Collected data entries
(** * AI-powered customer support system: knowledge base and support agent

    A shallow embedding of [utils/knowledge_base.py] (class
    [KnowledgeBaseManager]) and [models/ai_agent.py] (class
    [CustomerSupportAgent]), with the properties of the ingestion, retrieval
    and conversation pipeline stated and proved over it.

    The Python code is a thin layer over third-party services: document
    loaders, a text splitter, an embedding model behind a Chroma vector store,
    and a chat model driven by an agent executor.  Those services are not part
    of the repository; they appear here as interfaces ([Platform],
    [VectorStore]) whose operations may raise, exactly where the Python code
    calls them.  What is embedded from the source is the control flow around
    them: the [try]/[except] blocks, the loops, the string formatting and the
    writes to the conversation memory. *)

From Stdlib Require Import ZArith Lia Ascii.
From stdpp Require Import base strings gmap list pretty.

Local Open Scope Z_scope.

(** ** Results and the state-and-exception monad *)

(** A Python call either returns a value or raises an [Exception]; the payload
    of [Raise] is [str(e)], which is all the code ever reads of an exception. *)
Inductive result (A : Type) : Type :=
| Ok (a : A)
| Raise (e : string).
Arguments Ok {A} a.
Arguments Raise {A} e.

Definition is_ok {A} (r : result A) : bool :=
  match r with Ok _ => true | Raise _ => false end.

(** Computations over a mutable state [St].  A raised exception keeps the
    state reached so far, as in Python. *)
Definition M (St A : Type) : Type := St → result A * St.

Definition ret {St A} (a : A) : M St A := λ s, (Ok a, s).

Definition raise {St A} (e : string) : M St A := λ s, (Raise e, s).

Definition bind {St A B} (m : M St A) (k : A → M St B) : M St B :=
  λ s, match m s with
       | (Ok a, s') => k a s'
       | (Raise e, s') => (Raise e, s')
       end.

(** [try: m except Exception as e: h e] *)
Definition try_except {St A} (m : M St A) (h : string → M St A) : M St A :=
  λ s, match m s with
       | (Ok a, s') => (Ok a, s')
       | (Raise e, s') => h e s'
       end.

Definition gets {St A} (f : St → A) : M St A := λ s, (Ok (f s), s).

Definition modify {St} (f : St → St) : M St unit := λ s, (Ok tt, f s).

(** Run a computation on a component of the state. *)
Definition zoom {St T A} (get : St → T) (set : T → St → St) (m : M T A)
  : M St A :=
  λ s, let '(r, t) := m (get s) in (r, set t s).

(** The [x ← m; k] and [m;; k] notations of stdpp. *)
#[global] Instance M_ret {St} : MRet (M St) := λ A, @ret St A.
#[global] Instance M_bind {St} : MBind (M St) := λ A B k m, @bind St A B m k.

(** ** Python values and library functions used by the code *)

(** The values stored in the dictionaries the code reads and builds
    ([config], the status and collection-info dictionaries).  A float is kept
    as its literal: the code only passes it along. *)
Inductive pyval : Type :=
| PNone
| PStr (s : string)
| PInt (z : Z)
| PFloat (literal : string).

Module Py.

(** [bool(l)] for a list: non-empty. *)
Definition truthy {A} (l : list A) : bool :=
  match l with [] => false | _ :: _ => true end.

(** [sep.join(l)] *)
Fixpoint join (sep : string) (l : list string) : string :=
  match l with
  | [] => ""
  | [x] => x
  | x :: rest => x +:+ sep +:+ join sep rest
  end.

(** The newline character, written [\n] in the Python literals. *)
Definition nl : string := String "010"%char "".

(** [int(s)] on a string of decimal digits. *)
Definition digit_value (c : ascii) : option Z :=
  let n := Z.of_N (Ascii.N_of_ascii c) in
  if (48 <=? n) && (n <=? 57) then Some (n - 48) else None.

Fixpoint int_of_digits (acc : Z) (s : string) : option Z :=
  match s with
  | EmptyString => Some acc
  | String c s' =>
      match digit_value c with
      | Some d => int_of_digits (10 * acc + d) s'
      | None => None
      end
  end.

(** [str(n)] and the [{n}] of an f-string, for an integer. *)
Definition str_int (n : Z) : string := pretty n.

Fixpoint zeros (n : nat) : string :=
  match n with O => "" | S n' => String "0"%char (zeros n') end.

(** [s.zfill(width)] on a string of digits. *)
Definition zfill (width : nat) (s : string) : string :=
  zeros (width - String.length s) +:+ s.

(** [f"{n:04d}"]: decimal, padded with zeros to width 4, the sign counted
    in the width. *)
Definition format_04d (n : Z) : string :=
  if n <? 0 then "-" +:+ zfill 3 (str_int (- n)) else zfill 4 (str_int n).

(** [s.lower()] on the ASCII letters.  A path is a byte string here; on the
    bytes of a non-ASCII character [lower] is the identity, which never
    turns an extension into one of the four the loader dispatches on. *)
Definition lower_ascii (c : ascii) : ascii :=
  let n := Ascii.N_of_ascii c in
  if ((65 <=? n) && (n <=? 90))%N then Ascii.ascii_of_N (n + 32) else c.

Fixpoint lower (s : string) : string :=
  match s with
  | EmptyString => EmptyString
  | String c s' => String (lower_ascii c) (lower s')
  end.

(** [p.rfind(c)]: the index of the last [c] in [p], or [-1]. *)
Fixpoint rfind_from (c : ascii) (p : string) (i last : Z) : Z :=
  match p with
  | EmptyString => last
  | String a p' =>
      rfind_from c p' (i + 1) (if Ascii.eqb a c then i else last)
  end.

Definition rfind (c : ascii) (p : string) : Z := rfind_from c p 0 (-1).

(** The [while filenameIndex < dotIndex] loop of [genericpath._splitext]:
    is there a character other than the dot in [p[from:from+n]]? *)
Fixpoint has_non_dot (p : string) (from n : nat) : bool :=
  match n with
  | O => false
  | S n' =>
      match String.get from p with
      | Some c =>
          if Ascii.eqb c "."%char then has_non_dot p (S from) n' else true
      | None => true
      end
  end.

(** [os.path.splitext(p)] (POSIX): the extension starts at the last dot of
    the last path component, leading dots of that component not counted. *)
Definition splitext (p : string) : string * string :=
  let sepIndex := rfind "/"%char p in
  let dotIndex := rfind "."%char p in
  if (sepIndex <? dotIndex)
     && has_non_dot p (Z.to_nat (sepIndex + 1))
                    (Z.to_nat (dotIndex - (sepIndex + 1)))
  then (String.substring 0 (Z.to_nat dotIndex) p,
        String.substring (Z.to_nat dotIndex)
                         (String.length p - Z.to_nat dotIndex) p)
  else (p, "").

End Py.

(** ** The data model *)

(** A LangChain [Document]: text and metadata.  Chunks are documents too. *)
Record Document : Type := mkDocument {
  page_content : string;
  metadata : gmap string string;
}.

(** A conversation message ([HumanMessage] / [AIMessage]). *)
Inductive BaseMessage : Type :=
| HumanMessage (content : string)
| AIMessage (content : string).

Inductive LogLevel : Type := INFO | WARNING | ERROR.

Record LogRecord : Type := mkLog {
  levelname : LogLevel;
  message : string;
}.

(** [RecursiveCharacterTextSplitter(chunk_size=..., chunk_overlap=...,
    length_function=len)] *)
Record TextSplitter : Type := mkSplitter {
  chunk_size : Z;
  chunk_overlap : Z;
}.

(** The loader objects [load_document] chooses between. *)
Inductive Loader : Type :=
| TextLoader (file_path : string) (encoding : string)
| PyPDFLoader (file_path : string)
| CSVLoader (file_path : string)
| UnstructuredMarkdownLoader (file_path : string).

(** ** The external services *)

(** What the code asks of the file system, the document loaders, the text
    splitter, the interpreter and the clock. *)
Class Platform : Type := {
  (** [os.path.exists(path)] *)
  os_path_exists : string → bool;
  (** building the loader and calling [loader.load()] *)
  loader_load : Loader → result (list Document);
  (** [text_splitter.split_documents(documents)] *)
  split_documents : TextSplitter → list Document → result (list Document);
  (** the built-in [hash] on strings, fixed for one interpreter process *)
  py_hash : string → Z;
  (** [datetime.now().strftime("%Y-%m-%d %H:%M:%S")] at a given instant *)
  strftime_at : nat → string;
}.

**Your instructions:** Word for word, return all of the records.

**Response to the exercise:**
(** * AI-powered customer support system: knowledge base and support agent

    A shallow embedding of [utils/knowledge_base.py] (class
    [KnowledgeBaseManager]) and [models/ai_agent.py] (class
    [CustomerSupportAgent]), with the properties of the ingestion, retrieval
    and conversation pipeline stated and proved over it.

    The Python code is a thin layer over third-party services: document
    loaders, a text splitter, an embedding model behind a Chroma vector store,
    and a chat model driven by an agent executor.  Those services are not part
    of the repository; they appear here as interfaces ([Platform],
    [VectorStore]) whose operations may raise, exactly where the Python code
    calls them.  What is embedded from the source is the control flow around
    them: the [try]/[except] blocks, the loops, the string formatting and the
    writes to the conversation memory. *)

From Stdlib Require Import ZArith Lia Ascii.
From stdpp Require Import base strings gmap list pretty.

Local Open Scope Z_scope.

(** ** Results and the state-and-exception monad *)

(** A Python call either returns a value or raises an [Exception]; the payload
    of [Raise] is [str(e)], which is all the code ever reads of an exception. *)
Inductive result (A : Type) : Type :=
| Ok (a : A)
| Raise (e : string).
Arguments Ok {A} a.
Arguments Raise {A} e.

Definition is_ok {A} (r : result A) : bool :=
  match r with Ok _ => true | Raise _ => false end.

(** Computations over a mutable state [St].  A raised exception keeps the
    state reached so far, as in Python. *)
Definition M (St A : Type) : Type := St → result A * St.

Definition ret {St A} (a : A) : M St A := λ s, (Ok a, s).

Definition raise {St A} (e : string) : M St A := λ s, (Raise e, s).

Definition bind {St A B} (m : M St A) (k : A → M St B) : M St B :=
  λ s, match m s with
       | (Ok a, s') => k a s'
       | (Raise e, s') => (Raise e, s')
       end.

(** [try: m except Exception as e: h e] *)
Definition try_except {St A} (m : M St A) (h : string → M St A) : M St A :=
  λ s, match m s with
       | (Ok a, s') => (Ok a, s')
       | (Raise e, s') => h e s'
       end.

Definition gets {St A} (f : St → A) : M St A := λ s, (Ok (f s), s).

Definition modify {St} (f : St → St) : M St unit := λ s, (Ok tt, f s).

(** Run a computation on a component of the state. *)
Definition zoom {St T A} (get : St → T) (set : T → St → St) (m : M T A)
  : M St A :=
  λ s, let '(r, t) := m (get s) in (r, set t s).

(** The [x ← m; k] and [m;; k] notations of stdpp. *)
#[global] Instance M_ret {St} : MRet (M St) := λ A, @ret St A.
#[global] Instance M_bind {St} : MBind (M St) := λ A B k m, @bind St A B m k.

(** ** Python values and library functions used by the code *)

(** The values stored in the dictionaries the code reads and builds
    ([config], the status and collection-info dictionaries).  A float is kept
    as its literal: the code only passes it along. *)
Inductive pyval : Type :=
| PNone
| PStr (s : string)
| PInt (z : Z)
| PFloat (literal : string).

Module Py.

(** [bool(l)] for a list: non-empty. *)
Definition truthy {A} (l : list A) : bool :=
  match l with [] => false | _ :: _ => true end.

(** [sep.join(l)] *)
Fixpoint join (sep : string) (l : list string) : string :=
  match l with
  | [] => ""
  | [x] => x
  | x :: rest => x +:+ sep +:+ join sep rest
  end.

(** The newline character, written [\n] in the Python literals. *)
Definition nl : string := String "010"%char "".

(** [int(s)] on a string of decimal digits. *)
Definition digit_value (c : ascii) : option Z :=
  let n := Z.of_N (Ascii.N_of_ascii c) in
  if (48 <=? n) && (n <=? 57) then Some (n - 48) else None.

Fixpoint int_of_digits (acc : Z) (s : string) : option Z :=
  match s with
  | EmptyString => Some acc
  | String c s' =>
      match digit_value c with
      | Some d => int_of_digits (10 * acc + d) s'
      | None => None
      end
  end.

(** [str(n)] and the [{n}] of an f-string, for an integer. *)
Definition str_int (n : Z) : string := pretty n.

Fixpoint zeros (n : nat) : string :=
  match n with O => "" | S n' => String "0"%char (zeros n') end.

(** [s.zfill(width)] on a string of digits. *)
Definition zfill (width : nat) (s : string) : string :=
  zeros (width - String.length s) +:+ s.

(** [f"{n:04d}"]: decimal, padded with zeros to width 4, the sign counted
    in the width. *)
Definition format_04d (n : Z) : string :=
  if n <? 0 then "-" +:+ zfill 3 (str_int (- n)) else zfill 4 (str_int n).

(** [s.lower()] on the ASCII letters.  A path is a byte string here; on the
    bytes of a non-ASCII character [lower] is the identity, which never
    turns an extension into one of the four the loader dispatches on. *)
Definition lower_ascii (c : ascii) : ascii :=
  let n := Ascii.N_of_ascii c in
  if ((65 <=? n) && (n <=? 90))%N then Ascii.ascii_of_N (n + 32) else c.

Fixpoint lower (s : string) : string :=
  match s with
  | EmptyString => EmptyString
  | String c s' => String (lower_ascii c) (lower s')
  end.

(** [p.rfind(c)]: the index of the last [c] in [p], or [-1]. *)
Fixpoint rfind_from (c : ascii) (p : string) (i last : Z) : Z :=
  match p with
  | EmptyString => last
  | String a p' =>
      rfind_from c p' (i + 1) (if Ascii.eqb a c then i else last)
  end.

Definition rfind (c : ascii) (p : string) : Z := rfind_from c p 0 (-1).

(** The [while filenameIndex < dotIndex] loop of [genericpath._splitext]:
    is there a character other than the dot in [p[from:from+n]]? *)
Fixpoint has_non_dot (p : string) (from n : nat) : bool :=
  match n with
  | O => false
  | S n' =>
      match String.get from p with
      | Some c =>
          if Ascii.eqb c "."%char then has_non_dot p (S from) n' else true
      | None => true
      end
  end.

(** [os.path.splitext(p)] (POSIX): the extension starts at the last dot of
    the last path component, leading dots of that component not counted. *)
Definition splitext (p : string) : string * string :=
  let sepIndex := rfind "/"%char p in
  let dotIndex := rfind "."%char p in
  if (sepIndex <? dotIndex)
     && has_non_dot p (Z.to_nat (sepIndex + 1))
                    (Z.to_nat (dotIndex - (sepIndex + 1)))
  then (String.substring 0 (Z.to_nat dotIndex) p,
        String.substring (Z.to_nat dotIndex)
                         (String.length p - Z.to_nat dotIndex) p)
  else (p, "").

End Py.

(** ** The data model *)

(** A LangChain [Document]: text and metadata.  Chunks are documents too. *)
Record Document : Type := mkDocument {
  page_content : string;
  metadata : gmap string string;
}.

(** A conversation message ([HumanMessage] / [AIMessage]). *)
Inductive BaseMessage : Type :=
| HumanMessage (content : string)
| AIMessage (content : string).

Inductive LogLevel : Type := INFO | WARNING | ERROR.

Record LogRecord : Type := mkLog {
  levelname : LogLevel;
  message : string;
}.

(** [RecursiveCharacterTextSplitter(chunk_size=..., chunk_overlap=...,
    length_function=len)] *)
Record TextSplitter : Type := mkSplitter {
  chunk_size : Z;
  chunk_overlap : Z;
}.

(** The loader objects [load_document] chooses between. *)
Inductive Loader : Type :=
| TextLoader (file_path : string) (encoding : string)
| PyPDFLoader (file_path : string)
| CSVLoader (file_path : string)
| UnstructuredMarkdownLoader (file_path : string).

(** ** The external services *)

(** What the code asks of the file system, the document loaders, the text
    splitter, the interpreter and the clock. *)
Class Platform : Type := {
  (** [os.path.exists(path)] *)
  os_path_exists : string → bool;
  (** building the loader and calling [loader.load()] *)
  loader_load : Loader → result (list Document);
  (** [text_splitter.split_documents(documents)] *)
  split_documents : TextSplitter → list Document → result (list Document);
  (** the built-in [hash] on strings, fixed for one interpreter process *)
  py_hash : string → Z;
  (** [datetime.now().strftime("%Y-%m-%d %H:%M:%S")] at a given instant *)
  strftime_at : nat → string;
}.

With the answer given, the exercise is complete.